Theorem walk_operation m : operation m -> Phi _ m.
Proof using All.
  destruct 1; unfold syncNow, flushNow, checkpointNow, guardedRun; [walk..|].
  assert (forall t, Phi _ (syncTurn cfg others turns t)) by (intros t; unfold syncTurn; walk).
  assert (Phi _ (flushTurn cfg others turns)) by (unfold flushTurn; walk).
  assert (forall r, Phi _ (sleep cfg others r)) by (intros r; unfold sleep; walk).
  unfold turn. walk.
Qed.
End Network.
End Loops.
End Walk.
End HistoryWalk.
Lemma length_replace_first (from to : N) (s : jsstring) :
  length (replace_first from to s) = length s.
Proof.
  induction s as [|c s IH]; [done|]. cbn. destruct (c =? from)%N; cbn; congruence.
Qed.

Lemma replace_first_absent (from to : N) (s : jsstring) :
  from ∉ s -> replace_first from to s = s.
Proof.
  induction s as [|c s IH]; [done|]. intros Hnot.
  apply not_elem_of_cons in Hnot as [Hne Hnot]. cbn.
  destruct (N.eqb_spec c from) as [-> | _]; [done|]. by rewrite IH.
Qed.

Lemma replace_first_at (from to : N) (pre post : jsstring) :
  from ∉ pre ->
  replace_first from to (pre ++ from :: post) = pre ++ to :: post.
Proof.
  induction pre as [|c pre IH]; intros Hnot; cbn.
  - by rewrite N.eqb_refl.
  - apply not_elem_of_cons in Hnot as [Hne Hnot].
    destruct (N.eqb_spec c from) as [-> | _]; [done|]. by rewrite IH.
Qed.

(** A match gets one badge. *)
Lemma one_badge (x : Match) :
  (if bool_decide (badge_style (status x) = eligible) then 1 else 0)
  + (if bool_decide (badge_style (status x) = notEligible) then 1 else 0)
  + (if bool_decide (badge_style (status x) = needsReview) then 1 else 0) = 1.
Proof. by destruct (badge_style (status x)). Qed.

(** The badge and the counts test the status the same way, the third count
    apart. *)
Lemma badge_and_count (x : Match) :
  bool_decide (badge_style (status x) = eligible) = strict_eq_lit (status x) "ELIGIBLE"
  ∧ bool_decide (badge_style (status x) = notEligible)
    = strict_eq_lit (status x) "NOT_ELIGIBLE"
  ∧ (strict_eq_lit (status x) "NEEDS_REVIEW" = true ->
     bool_decide (badge_style (status x) = needsReview) = true).
Proof.
  unfold badge_style, strict_eq_lit.
  repeat case_bool_decide; try done;
    match goal with
    | H1 : status x = _, H2 : status x = _ |- _ =>
        rewrite H1 in H2; vm_compute in H2; discriminate
    end.
Qed.

(** Only a TypeError is thrown while a card is built. *)
Lemma to_string_throws (v : jsval) (e : js_error) :
  to_string v = Uncaught e -> e = TypeError.
Proof. destruct v as [| |[]| | | |[]]; cbv [to_string]; congruence. Qed.

Lemma status_text_throws (v : jsval) (e : js_error) :
  status_text v = Uncaught e -> e = TypeError.
Proof. destruct v; cbn; congruence. Qed.

Lemma analysis_text_throws (patient : PatientData) (m : Match) (e : js_error) :
  analysis_text patient m = Uncaught e -> e = TypeError.
Proof.
  unfold analysis_text. destruct (truthy _); [|discriminate].
  destruct (to_string (js_or _ _)) eqn:H1; cbn;
    [|intros [= <-]; by eapply to_string_throws].
  destruct (to_string (explanation m)) eqn:H2; cbn;
    [discriminate | intros [= <-]; by eapply to_string_throws].
Qed.

Lemma card_throws (patient : PatientData) (m : Match) (e : js_error) :
  card patient m = Uncaught e -> e = TypeError.
Proof.
  unfold card. destruct (status_text _) eqn:H1; cbn;
    [|intros [= <-]; by eapply status_text_throws].
  destruct (analysis_text patient m) eqn:H2; cbn;
    [discriminate | intros [= <-]; by eapply analysis_text_throws].
Qed.

Lemma card_badge_of (patient : PatientData) (m : Match) (c : Card) :
  card patient m = Returned c -> card_badge c = badge_style (status m).
Proof.
  unfold card. destruct (status_text _); cbn; [|discriminate].
  destruct (analysis_text _ _); cbn; [|discriminate]. by intros [= <-].
Qed.

(** [map] returns the cards of the matches, one for one, or throws what
    the card of one of them throws. *)
Lemma card_map_returned (patient : PatientData) (ms : list Match) (cs : list Card) :
  card_map patient ms = Returned cs ->
  Forall2 (fun m c => card patient m = Returned c) ms cs.
Proof.
  revert cs. induction ms as [|m ms IH]; intros cs; cbn.
  - intros [= <-]. constructor.
  - destruct (card patient m) eqn:Hc; cbn; [|discriminate].
    destruct (card_map patient ms) eqn:Hm; cbn; [|discriminate].
    intros [= <-]. constructor; auto.
Qed.

Lemma card_map_uncaught (patient : PatientData) (ms : list Match) (e : js_error) :
  card_map patient ms = Uncaught e ->
  ∃ i m, ms !! i = Some m ∧ card patient m = Uncaught e.
Proof.
  induction ms as [|x ms IH]; cbn; [discriminate|].
  destruct (card patient x) eqn:Hc; cbn.
  - destruct (card_map patient ms) eqn:Hm; cbn; [discriminate|].
    intros [= <-]. destruct (IH eq_refl) as (i & m & Hi & Hthrow).
    by exists (S i), m.
  - intros [= <-]. by exists 0, x.
Qed.

Lemma cards_by_index (patient : PatientData) (ms : list Match) (cs : list Card) :
  Forall2 (fun m c => card patient m = Returned c) ms cs ->
  ∀ i, Returned <$> cs !! i = card patient <$> ms !! i.
Proof.
  induction 1 as [|m c ms cs Hc Hrest IH]; intros [|i]; cbn; try done.
  by rewrite Hc.
Qed.

(** The badges of the cards are those of their matches. *)
Lemma badge_count_matches (patient : PatientData) (ms : list Match)
    (cs : list Card) (b : badge) :
  Forall2 (fun m c => card patient m = Returned c) ms cs ->
  badge_count b cs
  = length (List.filter (fun m => bool_decide (badge_style (status m) = b)) ms).
Proof.
  unfold badge_count.
  induction 1 as [|m c ms cs Hc Hrest IH]; cbn; [done|].
  rewrite (card_badge_of _ _ _ Hc). destruct (bool_decide _); cbn; congruence.
Qed.

Lemma filter_take_le {A : Type} (f : A -> bool) (n : nat) (l : list A) :
  length (List.filter f (take n l)) ≤ length (List.filter f l).
Proof.
  revert n. induction l as [|x l IH]; intros [|n]; cbn; try lia.
  specialize (IH n). destruct (f x); cbn; lia.
Qed.

Lemma badges_and_counts (message : jsval) (ms : list Match) :
  let results := {| message := message; matches := Some ms |} in
  let drawn b :=
    length (List.filter (fun m => bool_decide (badge_style (status m) = b)) ms) in
  drawn eligible = eligibleCount results
  ∧ drawn notEligible = notEligibleCount results
  ∧ reviewCount results ≤ drawn needsReview
  ∧ drawn eligible + drawn notEligible + drawn needsReview = totalCount results.
Proof.
  unfold eligibleCount, notEligibleCount, reviewCount, count_status, totalCount.
  cbn [matches].
  induction ms as [|x ms IH]; [cbn; lia|].
  cbn zeta in *. cbn [List.filter].
  destruct (badge_and_count x) as (He & Hn & Hrev).
  pose proof (one_badge x) as Hone. rewrite He, Hn in *.
  destruct (strict_eq_lit (status x) "ELIGIBLE");
    destruct (strict_eq_lit (status x) "NOT_ELIGIBLE");
    destruct (strict_eq_lit (status x) "NEEDS_REVIEW");
    try rewrite (Hrev eq_refl) in *;
    destruct (bool_decide (badge_style (status x) = needsReview));
    cbn [length] in *; lia.
Qed.

End CardFacts.
(** A database as the bot keeps it: no identifier twice in the ledger, no
    pair twice among the subscriptions, and every subscribed code of the
    ISIN shape. *)
Definition database_ok (db : database) : Prop :=
  ledger_unique db
  /\ subscriptions_unique db
  /\ Forall (fun row => isin_shape (snd row) = true) (subscriptions db).

(** Whom an event was sent for, and which event. *)
Definition notification_key (d : Z * news) : Z * pystr := (fst d, news_id (snd d)).

(** A string without white space at either end. *)
Definition trimmed (s : pystr) : Prop := strip s = s.

(** ** The ledger *)

Lemma str_eqb_eq (a b : pystr) : str_eqb a b = true <-> a = b.
Proof. unfold str_eqb. apply bool_decide_eq_true. Qed.

Lemma tracked_iff (id : pystr) (db : database) :
  existsb (fun row => str_eqb (news_id row) id) (tracked_news db) = true
  <-> id ∈ ledger_ids db.
Proof.
  unfold ledger_ids. rewrite existsb_exists, list_elem_of_In, in_map_iff.
  split.
  - intros (row & Hin & Heq). apply str_eqb_eq in Heq. eauto.
  - intros (row & Heq & Hin). exists row. split; [done|]. by apply str_eqb_eq.
Qed.

Lemma is_news_tracked_iff (id : pystr) (db : database) :
  is_news_tracked id db = true <-> id ∈ ledger_ids db.
Proof. apply tracked_iff. Qed.


Lemma save_news_fresh (n : news) (db : database) :
  news_id n ∉ ledger_ids db ->
  save_news n db =
    ({| tracked_news := tracked_news db ++ [n]; user_isins := user_isins db |}, true).
Proof.
  intros Hnin. unfold save_news.
  destruct (existsb _ _) eqn:E; [|done].
  apply tracked_iff in E. contradiction.
Qed.













(** ** The ingestion cycle *)

Lemma first_new_ext (seen1 seen2 : list pystr) (candidates : list news) :
  (forall id, id ∈ seen1 <-> id ∈ seen2) ->
  first_new seen1 candidates = first_new seen2 candidates.
Proof.
  revert seen1 seen2. induction candidates as [|n rest IH]; intros s1 s2 Heq; [done|].
  simpl. rewrite (bool_decide_ext _ _ (Heq (news_id n))).
  case_bool_decide; [by apply IH|].
  f_equal. apply IH. intros id. rewrite !elem_of_cons, Heq. done.
Qed.

(** Candidates with fresh, pairwise distinct identifiers are all new. *)
Lemma first_new_all (seen : list pystr) (candidates : list news) :
  NoDup (map news_id candidates) ->
  (forall n, n ∈ candidates -> news_id n ∉ seen) ->
  first_new seen candidates = candidates.
Proof.
  revert seen. induction candidates as [|n rest IH]; intros seen Hnd Hfresh; [done|].
  simpl in *. apply NoDup_cons in Hnd as [Hn Hnd].
  rewrite bool_decide_eq_false_2 by (apply Hfresh; left).
  f_equal. apply IH; [done|].
  intros m Hm Hin. apply elem_of_cons in Hin as [Heq|Hin].
  - apply Hn. rewrite <- Heq. apply list_elem_of_In, in_map. by apply list_elem_of_In.
  - apply (Hfresh m); [by right|done].
Qed.

(** What [check_loop] returns and what it leaves in the ledger. *)
Lemma check_loop_new (recent : list news) (db : database) (acc : list news) :
  snd (check_loop recent db acc) = acc ++ first_new (ledger_ids db) recent.
Proof.
  revert db acc. induction recent as [|n rest IH]; intros db acc.
  - simpl. by rewrite app_nil_r.
  - simpl. destruct (is_news_tracked (news_id n) db) eqn:E; simpl.
    + apply is_news_tracked_iff in E. rewrite bool_decide_eq_true_2 by done.
      apply IH.
    + assert (Hn : news_id n ∉ ledger_ids db).
      { intros Hin. apply is_news_tracked_iff in Hin. congruence. }
      rewrite bool_decide_eq_false_2 by done.
      rewrite save_news_fresh by done. rewrite IH, <- app_assoc. simpl.
      do 2 f_equal. apply first_new_ext. intros id.
      unfold ledger_ids. simpl. rewrite map_app. simpl.
      rewrite elem_of_app, !elem_of_cons, elem_of_nil. tauto.
Qed.






(** When the candidates carry pairwise distinct identifiers, none of them
    in the ledger, the first cycle returns all of them. *)
Lemma check_new_news_all_new (clock : nat -> datetime) (outcome : fetch_outcome)
    (db : database) :
  NoDup (map news_id (get_recent_news clock outcome)) ->
  (forall n, n ∈ get_recent_news clock outcome -> news_id n ∉ ledger_ids db) ->
  snd (check_new_news clock outcome db) = get_recent_news clock outcome.
Proof.
  intros Hnd Hfresh. unfold check_new_news.
  rewrite check_loop_new. simpl. by apply first_new_all.
Qed.

(** C7. When the fetch fails (the HTTP client raises on a network error or
    a timeout, or the status is not 200), [get_recent_news] returns the
    empty list (an exception raised in its [try] block ends in its
    handler), and the cycle returns the empty list and leaves the database
    as it was. *)
Theorem C7_failed_fetch_changes_nothing (clock : nat -> datetime)
    (outcome : fetch_outcome) (db : database) :
  fetch_failed outcome ->
  get_recent_news clock outcome = []
  /\ check_new_news clock outcome db = (db, [])
  /\ (forall f, outcome = Failed f ->
        get_recent_news_try clock outcome = Raise (RequestException f)).
Proof.
  intros Hfail.
  assert (Hnone : get_recent_news clock outcome = []).
  { unfold get_recent_news, get_recent_news_try.
    destruct outcome as [status_code text|f]; [|done].
    simpl in Hfail. by rewrite bool_decide_eq_true_2. }
  split_and!; [done| |by intros f ->].
  unfold check_new_news. by rewrite Hnone.
Qed.

(** ** The subscription table *)

Lemma add_isin_tracking_rows (isin_code : pystr) (user_id : Z) (db : database) :
  subscriptions (fst (add_isin_tracking isin_code user_id db)) =
    if bool_decide ((user_id, upper isin_code) ∈ subscriptions db)
    then subscriptions db
    else subscriptions db ++ [(user_id, upper isin_code)].
Proof.
  unfold add_isin_tracking, subscriptions. by case_bool_decide.
Qed.

Lemma add_isin_tracking_result (isin_code : pystr) (user_id : Z) (db : database) :
  snd (add_isin_tracking isin_code user_id db) =
    negb (bool_decide ((user_id, upper isin_code) ∈ subscriptions db)).
Proof.
  unfold add_isin_tracking, subscriptions. by case_bool_decide.
Qed.

Lemma add_isin_tracking_creates (isin_code : pystr) (user_id : Z) (db : database) :
  let after := fst (add_isin_tracking isin_code user_id db) in
  user_isins after = Some (subscriptions after)
  /\ tracked_news after = tracked_news db.
Proof.
  unfold add_isin_tracking, subscriptions. by case_bool_decide.
Qed.

Lemma add_isin_tracking_stores (isin_code : pystr) (user_id : Z) (db : database) :
  (user_id, upper isin_code) ∈ subscriptions (fst (add_isin_tracking isin_code user_id db)).
Proof.
  rewrite add_isin_tracking_rows. case_bool_decide; [done|].
  apply elem_of_app. right. by apply list_elem_of_singleton.
Qed.


(** Adding a pair that the existing table holds changes nothing. *)
Lemma add_isin_tracking_again (isin_code : pystr) (user_id : Z) (db : database) :
  user_isins db = Some (subscriptions db) ->
  (user_id, upper isin_code) ∈ subscriptions db ->
  add_isin_tracking isin_code user_id db = (db, false).
Proof.
  intros Htable Hin. unfold add_isin_tracking.
  fold (subscriptions db). rewrite bool_decide_eq_true_2 by done.
  rewrite <- Htable. by destruct db.
Qed.



Lemma listed_codes_cons (user_id : Z) (row : Z * pystr) (rows : list (Z * pystr)) :
  listed_codes user_id (row :: rows) =
    if bool_decide (fst row = user_id) then snd row :: listed_codes user_id rows
    else listed_codes user_id rows.
Proof.
  unfold listed_codes. rewrite filter_cons.
  destruct (decide (bool_decide (fst row = user_id))) as [H|H];
    destruct (bool_decide (fst row = user_id)); simpl in *; done.
Qed.

Lemma listed_codes_elem (user_id : Z) (rows : list (Z * pystr)) (code : pystr) :
  code ∈ listed_codes user_id rows <-> (user_id, code) ∈ rows.
Proof.
  induction rows as [|[u c] rows IH].
  - split; intros H; by apply elem_of_nil in H.
  - rewrite listed_codes_cons. simpl. case_bool_decide as Hu.
    + subst u. rewrite !elem_of_cons, IH. split; intros [H|H]; auto.
      * left. by rewrite H.
      * left. congruence.
    + rewrite IH, elem_of_cons. split; [auto|]. intros [H|H]; [congruence|done].
Qed.



Lemma get_user_isins_listed (user_id : Z) (db : database) :
  user_isins db = Some (subscriptions db) ->
  get_user_isins user_id db = Ok (listed_codes user_id (subscriptions db)).
Proof.
  unfold get_user_isins, subscriptions. intros Htable.
  destruct (user_isins db); [done|discriminate].
Qed.


Lemma upper_ascii (s : pystr) : all_ascii s = true -> upper s = map capital s.
Proof.
  unfold all_ascii, upper. induction s as [|c s IH]; [done|]. simpl.
  intros H. apply andb_true_iff in H as [Hc Hs]. rewrite IH by done.
  unfold upper_char, capital, is_ascii_lower. by rewrite Hc.
Qed.

(** C10, as the code has it. The store-level add operation checks no
    pattern. For an identifier of 64 bits and a string whose upper-case form
    has no surrogate, the pair of the subscriber and the upper-cased string
    (for an ASCII string: the string with [a-z] replaced by [A-Z]) is in the
    table afterwards and is listed for the subscriber, whatever the string,
    and the call returns false only because that pair was stored already.
    For any other identifier or string sqlite3 raises when it binds the
    parameters, and no row is added. *)
Theorem C10_store_add_does_not_validate (isin_code : pystr) (user_id : Z)
    (db : database) :
  let out := add_isin_tracking_call isin_code user_id db in
  (all_ascii isin_code = true -> upper isin_code = map capital isin_code)
  /\ tracked_news (fst out) = tracked_news db
  /\ if fits_int64 user_id && encodable (upper isin_code)
     then
       snd out = Ok (negb (bool_decide ((user_id, upper isin_code) ∈ subscriptions db)))
       /\ (user_id, upper isin_code) ∈ subscriptions (fst out)
       /\ (exists codes, get_user_isins user_id (fst out) = Ok codes
                         /\ upper isin_code ∈ codes)
       /\ subscriptions (fst out) =
            (if bool_decide ((user_id, upper isin_code) ∈ subscriptions db)
             then subscriptions db
             else subscriptions db ++ [(user_id, upper isin_code)])
     else
       snd out = Raise (if fits_int64 user_id then UnicodeEncodeError else OverflowError)
       /\ subscriptions (fst out) = subscriptions db
       /\ user_isins (fst out) = Some (subscriptions db).
Proof.
  intros out. subst out. unfold add_isin_tracking_call.
  split; [apply upper_ascii|].
  destruct (fits_int64 user_id); [|by cbn].
  destruct (encodable (upper isin_code)); [|by cbn].
  cbn [negb andb].
  pose proof (add_isin_tracking_stores isin_code user_id db) as Hin.
  pose proof (add_isin_tracking_rows isin_code user_id db) as Hrows.
  pose proof (add_isin_tracking_result isin_code user_id db) as Hres.
  pose proof (add_isin_tracking_creates isin_code user_id db) as [Htable Hnews].
  destruct (add_isin_tracking isin_code user_id db) as [db1 added].
  cbn [fst snd] in *. split; [done|]. split_and!.
  - by rewrite Hres.
  - done.
  - exists (listed_codes user_id (subscriptions db1)). split.
    + by apply get_user_isins_listed.
    + by apply listed_codes_elem.
  - done.
Qed.

(** ** Normalising and validating a code *)

Lemma lstrip_head (s : pystr) (c : N) (t : pystr) :
  lstrip s = c :: t -> isspace c = false.
Proof.
  induction s as [|a s IH]; simpl; [discriminate|].
  destruct (isspace a) eqn:E; [exact IH|].
  intros [= <- _]. exact E.
Qed.

(** A stripped string does not end in white space. *)
Lemma strip_last (s t : pystr) (c : N) :
  strip s = t ++ [c] -> isspace c = false.
Proof.
  unfold strip, rstrip. intros H. apply (f_equal (@rev N)) in H.
  rewrite rev_involutive, rev_app_distr in H. simpl in H.
  by apply lstrip_head in H.
Qed.
(** Modelled from the spec: [validateCardNumber] of [creditcardutils]
    (3, 4.3): the Luhn checksum, taken over the digits of a displayed
    number (the delimiters the formatter inserts are skipped). *)
Definition validateCardNumber (num : string) : bool :=
  let cs := filter (fun c => negb (is_space c)) (chars num) in
  negb (length cs =? 0) && forallb is_digit cs && luhn cs.

(** Modelled from the spec: [validateCardCVC] of [creditcardutils]
    (4.3): a numeric code of three or four digits. *)
Definition validateCardCVC (cvc : string) : bool :=
  let cs := chars cvc in
  forallb is_digit cs && (3 <=? length cs) && (length cs <=? 4).

(** Modelled from the spec: [parseCardExpiry] of [creditcardutils]
    (4.3): the digits before and after the slash; a two-digit year is
    taken in the current century. *)
Fixpoint split_slash (cs : list ascii) : list ascii * list ascii :=
  match cs with
  | [] => ([], [])
  | c :: rest =>
      if Ascii.eqb c "/"%char then ([], rest)
      else let (a, b) := split_slash rest in (c :: a, b)
  end.

Definition parseCardExpiry (value : string) : Expiry :=
  let (m, y) := split_slash (chars value) in
  let yd := digits_of y in
  let yv := Z.of_nat (decimal yd) in
  {| month := Z.of_nat (decimal (digits_of m));
     year := if length yd <=? 2 then (2000 + yv)%Z else yv |}.

(** Modelled from the spec: [validateCardExpiry] of [creditcardutils]
    (4.3) at the month [(now_month, now_year)]: a month of the calendar
    that has not elapsed. *)
Definition validateCardExpiry (now_month now_year : Z) (m y : Z) : bool :=
  ((1 <=? m) && (m <=? 12) &&
   ((now_year <? y) || ((now_year =? y) && (now_month <=? m))))%Z.

(** Modelled from the spec: the "standard email grammar" of Joi's
    [email] rule (4.3), reduced to one [@] between two non-empty parts
    without blanks. *)
Definition isEmail (s : string) : bool :=
  let cs := chars s in
  let is_at c := Ascii.eqb c "@"%char in
  (length (filter is_at cs) =? 1)
  && negb (existsb is_space cs)
  && match cs with c :: _ => negb (is_at c) | [] => false end
  && match rev cs with c :: _ => negb (is_at c) | [] => false end.

End CardUtilsModel.

(** The model as an implementation of the interface. *)
Definition model_utils (now_month now_year : Z) : CreditCardUtils := {|
  formatCardExpiry := CardUtilsModel.formatCardExpiry;
  formatCardNumber := CardUtilsModel.formatCardNumber;
  parseCardExpiry := CardUtilsModel.parseCardExpiry;
  parseCardType := CardUtilsModel.parseCardType_js;
  validateCardCVC := CardUtilsModel.validateCardCVC;
  validateCardExpiry := CardUtilsModel.validateCardExpiry now_month now_year;
  validateCardNumber := CardUtilsModel.validateCardNumber;
  parseCardType_falsy := fun v =>
    match v with
    | None => fun _ => eq_refl
    | Some EmptyString => fun _ => eq_refl
    | Some (String _ _) => fun H => False_ind _ (diff_true_false H)
    end
|}.

Definition model_email : EmailGrammar :=
  {| isEmail := CardUtilsModel.isEmail |}.

(* ================================================================== *)
(** ** The schema engine *)
(* ================================================================== *)

Module Joi.

Definition Code := string.

(** What a rule hands back: the value validation goes on with ([None]
    when a custom method returned nothing), or [helpers.error(code)]. *)
Inductive Outcome :=
| Value (v : option string)
| Error (code : Code).

Definition Rule := string -> Outcome.

(** Modelled from the spec: [.length(limit)] of [joi] (4.3, "exactly 3
    characters"), on the code units of the string; the code it fails
    with is the key of line 144. *)
Definition length (limit : nat) : Rule := fun value =>
  if String.length value =? limit then Value (Some value)
  else Error "string.length".

(** Modelled from the spec: [.email(...)] of [joi] (4.3), failing with
    the key of line 84. *)
Definition email {mail : EmailGrammar} : Rule := fun value =>
  if isEmail value then Value (Some value) else Error "string.email".

(** [.custom(method)]. *)
Definition custom (method : string -> Outcome) : Rule := method.

(** [Joi.string()] with its chained rules in order, the presence flag
    set by [.required()] and the table given to [.messages()]. *)
Record StringSchema := {
  rules : list Rule;
  required : bool;
  messages : list (Code * string)
}.

(** Modelled from the spec: the evaluation of a field's rules (4.3; the
    [joi] package is not in the source tree).  Rules run in the order
    checked and stop at the first failure. *)
Fixpoint run (rs : list Rule) (value : string) : option Code :=
  match rs with
  | [] => None
  | r :: rest =>
      match r value with
      | Error code => Some code
      | Value (Some value') => run rest value'
      | Value None => None
      end
  end.

(** Modelled from the spec: the message of a failure is the entry of
    the field's table for its code (4.3); a code without an entry, which
    the four tables of the component do not leave, stands for itself. *)
Definition message (s : StringSchema) (code : Code) : string :=
  match find (fun e => String.eqb (fst e) code) (messages s) with
  | Some e => snd e
  | None => code
  end.

(** Modelled from the spec: the error messages of one field (4.3).  A
    required field fails with the [any.required] message on null and
    with the [string.empty] message on the empty string; otherwise the
    first failing rule, if any, gives the single message. *)
Definition validate (s : StringSchema) (v : option string) : list string :=
  match v with
  | None => if required s then [message s "any.required"] else []
  | Some EmptyString => [message s "string.empty"]
  | Some value =>
      match run (rules s) value with
      | Some code => [message s code]
      | None => []
      end
  end.

End Joi.

(* ================================================================== *)
(** ** The component *)
(* ================================================================== *)

(** [TypeCheckoutFormDefaultValues] (lines 43-48). *)
Record FormValues := {
  email : option string;
  card_number : option string;
  card_expire : option string;
  cvv : option string
}.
---*---
The result is a copy of every line above where the word "messages" shows up.

| Final answer |
    set by [.required()] and the table given to [.messages()]. *)
  messages : list (Code * string)
  match find (fun e => String.eqb (fst e) code) (messages s) with
(** Modelled from the spec: the error messages of one field (4.3).  A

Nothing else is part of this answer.